Dynamic of gene expression at the posterior margin of stage 10–13 dogfish embryos. Organizer side (posterior referring to the orientation of the axis when it appears) is to the right. Lim1 (light blue), Hex (dark blue) and Chordin (red) chronological order of expression is translated into an ordered spatial organization of their territories along the antero-posterior axis at stages 11–12. When the morphogenesis of the foregut diverticulum takes place, Hex territory is found ventrally at this level.

Figure 4.

Similar specification events in the mouseVE between mouse VE and dogfish endoderm layer.

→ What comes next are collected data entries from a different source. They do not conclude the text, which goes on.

Lemma resumed_run l g g' :
  resumed g g' →
  fst (guard_run g' l) = missing js (fst (guard_run g l)) ∧
  resumed (snd (guard_run g l)) (snd (guard_run g' l)).
Proof.
  revert g g'. induction l as [|e l IH]; intros g g' Hr; [done|]. cbn [guard_run].
  assert (fst (guard_step g' e) = missing js (fst (guard_step g e)) ∧
          resumed (snd (guard_step g e)) (snd (guard_step g' e))) as [Hv Hs].
  { destruct e; cbn [guard_step].
    - split; [done|]. by apply resumed_sever.
    - pose proof (resumed_readd g g' sig Hr). by destruct (onReAdd g sig), (onReAdd g' sig).
    - pose proof (resumed_landed g g' streak Hr).
      by destruct (onRevisionLanded g streak), (onRevisionLanded g' streak). }
  destruct (guard_step g e) as [v1 g1], (guard_step g' e) as [v1' g1']. cbn [fst snd] in Hv, Hs.
  destruct (IH g1 g1' Hs) as [Hv2 Hs2].
  destruct (guard_run g1 l) as [v2 g2], (guard_run g1' l) as [v2' g2']. cbn [fst snd] in *.
  split; [|done]. by rewrite missing_app, Hv, Hv2.
Qed.
End Resume.

(** A verdict in force: what absorbing it establishes. *)
Definition in_force (g : RevisionGuards) (v : GuardVerdict) : Prop :=
  match v with
  | DroppedStreak fb _ => fb = g_fallback g ∧ engaged g = Some fb
  | OscillationFreeze sig count => sig ∈ frozen g ∧ is_Some count
  | StallReplanCap _ _ => False
  end.

Lemma in_force_step g e v : in_force g v → in_force (snd (guard_step g e)) v.
Proof.
  assert (∀ sig, in_force g v → in_force (snd (onReAdd g sig)) v) as Hre.
  { intros sig. rewrite readd_state. case_match; [|done]. destruct v; cbn; [done| |done].
    case_match; set_solver. }
  assert (∀ n, in_force g v → in_force (snd (onRevisionLanded g n)) v) as Hla.
  { intros n. rewrite landed_state. case_match; [|done]. destruct v; cbn; [|done|done].
    by intros [-> ->]. }
  destruct e; cbn [guard_step]; intros Hv.
  - by destruct v.
  - specialize (Hre sig Hv). by destruct (onReAdd g sig).
  - specialize (Hla streak Hv). by destruct (onRevisionLanded g streak).
Qed.

Lemma in_force_emitted g e v : v ∈ fst (guard_step g e) → in_force (snd (guard_step g e)) v.
Proof.
  destruct e; cbn [guard_step].
  - set_solver.
  - unfold onReAdd. repeat case_match; cbn; simplify_eq; try set_solver.
    intros ->%list_elem_of_singleton. cbn. split; [set_solver|by eexists].
  - unfold onRevisionLanded. repeat case_match; cbn; simplify_eq; set_solver.
Qed.

Lemma in_force_run l g v :
  in_force g v ∨ v ∈ fst (guard_run g l) → in_force (snd (guard_run g l)) v.
Proof.
  revert g. induction l as [|e l IH]; intros g; [intros [?|?]; [done|set_solver]|].
  pose proof (in_force_step g e v) as Hs. pose proof (in_force_emitted g e v) as He.
  cbn [guard_run]. destruct (guard_step g e) as [v1 g1]. cbn in Hs, He.
  specialize (IH g1). destruct (guard_run g1 l) as [v2 g2]. cbn in *.
  rewrite elem_of_app. tauto.
Qed.

(** The verdicts a run journaled, absorbed into the guards it started from. *)
Lemma absorb_resumed js g :
  (∀ v, v ∈ js → ∃ g1, g_fallback g1 = g_fallback g ∧ in_force g1 v) →
  engaged g = None → resumed js g (foldl absorbVerdict g js).
Proof.
  intros Hjs He.
  assert (∀ ks done, (∀ v, v ∈ ks → ∃ g1, g_fallback g1 = g_fallback g ∧ in_force g1 v) →
            ∀ g', resumed done g g' → resumed (done ++ ks) g (foldl absorbVerdict g' ks)) as Hgo.
  { induction ks as [|v ks IH]; intros dn Hks g' Hr; [by rewrite app_nil_r|].
    cbn [foldl]. replace (dn ++ v :: ks) with ((dn ++ [v]) ++ ks) by (by rewrite <- app_assoc).
    apply IH; [intros w Hw; apply Hks; by right|].
    destruct (Hks v ltac:(left)) as (g1 & Hg1 & Hf). destruct Hr as [H1 H2 H3 H4 H5 H6 H7].
    assert (∀ k, journaled (dn ++ [v]) k = journaled dn k || bool_decide (k = verdict_key v)) as Hj.
    { intros k. unfold journaled. rewrite map_app. cbn.
      apply eq_true_iff_eq. rewrite orb_true_iff, !bool_decide_eq_true, elem_of_app.
      by rewrite list_elem_of_singleton. }
    destruct v as [fb n|sig count|]; cbn in Hf; [| |done].
    - destruct Hf as [-> _]. split; cbn; auto.
      + by rewrite Hj, bool_decide_true, orb_true_r, Hg1 by done.
      + intros s. rewrite H6, Hj. cbn. by rewrite orb_false_r.
      + intros s. rewrite Hj. cbn. rewrite orb_false_r. apply H7.
    - destruct Hf as [_ [c ->]]. split; cbn; auto.
      + rewrite Hj. cbn. by rewrite orb_false_r.
      + intros s. rewrite elem_of_union, elem_of_singleton, H6, Hj, orb_true_iff, bool_decide_eq_true.
        cbn. naive_solver.
      + intros s. rewrite Hj, orb_false_iff, bool_decide_eq_false. intros [Hs1 Hs2].
        rewrite lookup_insert_ne; [by apply H7|]. intros ->. by apply Hs2. }
  specialize (Hgo js [] Hjs g). apply Hgo. split; try done.
  intros sig. unfold journaled. cbn. split; [by left|]. by intros [?|?].
Qed.

Lemma guard_run_fallback g l : g_fallback (snd (guard_run g l)) = g_fallback g.
Proof.
  revert g. induction l as [|e l IH]; intros g; [done|]. cbn [guard_run].
  assert (g_fallback (snd (guard_step g e)) = g_fallback g) as Hs.
  { destruct e; cbn [guard_step]; [done| |].
    - pose proof (readd_state g sig) as H. destruct (onReAdd g sig). cbn in *. subst. by case_match.
    - pose proof (landed_state g streak) as H. destruct (onRevisionLanded g streak). cbn in *.
      subst. by case_match. }
  destruct (guard_step g e) as [v1 g1]. cbn in Hs. specialize (IH g1).
  destruct (guard_run g1 l) as [v2 g2]. cbn in *. congruence.
Qed.

(** A crash between firing a verdict and journaling it loses nothing: guards
    that absorb any part of the streak and freeze verdicts of a run and see its
    revisions again fire exactly the verdicts that were not journaled, and end
    with the same fallback engaged and the same signatures frozen. *)
Theorem guards_resume o g l js :
  newRevisionGuards o = Ok g →
  (∀ v, v ∈ js → v ∈ fst (guard_run g l)) →
  let live := guard_run g l in
  let again := guard_run (foldl absorbVerdict g js) l in
  fst again = missing js (fst live) ∧
  engaged (snd again) = engaged (snd live) ∧
  frozen (snd again) = frozen (snd live).
Proof.
  intros Hnew Hjs live again. pose proof (new_guards_inv o g Hnew) as (He & _).
  assert (∀ v, v ∈ js → in_force (snd live) v) as Hforce.
  { intros v Hv. apply in_force_run. right. by apply Hjs. }
  destruct (resumed_run js l g (foldl absorbVerdict g js)) as [Hv [H1 H2 H3 H4 H5 H6 H7]].
  { apply absorb_resumed; [|done]. intros v Hv. exists (snd live). split; [|by apply Hforce].
    apply guard_run_fallback. }
  fold live again in Hv, H5, H6. split_and!; [done| |].
  - rewrite H5. destruct (journaled js KeyStreak) eqn:Ej; [|done].
    unfold journaled in Ej. apply bool_decide_eq_true, list_elem_of_fmap in Ej as ([] & ? & Hin); try done.
    destruct (Hforce _ Hin) as [-> ->]. done.
  - apply set_eq. intros sig. rewrite H6. split; [|by left]. intros [?|Ej]; [done|].
    unfold journaled in Ej. apply bool_decide_eq_true, list_elem_of_fmap in Ej as ([] & ? & Hin); try done.
    simplify_eq/=. by destruct (Hforce _ Hin).
Qed.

Column 1, a dorsal projection of the mouse VE. Column 2, schematized sagittal section of the mouse conceptus from 4.5 to 5.5 dpc, with posterior to the right and distal to the bottom. Column 3, a schematized sagittal section of a dogfish embryo, with posterior to the right. Column 4, dorsal view with posterior to the bottom. In the mouse (columns 1–2), specification of Lim1 first (light blue) in the embryonic VE and then Hex (dark blue) in the distal VE successively takes place under the control of Nodal signaling (after Mesnard et al. 2006). In the dogfish (columns 3–4), Lim1 and Hex expression are expressed at the margin starting from late blastula stages, in the same chronological order and with the same nested spatial organization. These expressions are also dependent on Nodal/activin signaling.

Ectoderm patterning: conservation of an ancestral pre-neural territory?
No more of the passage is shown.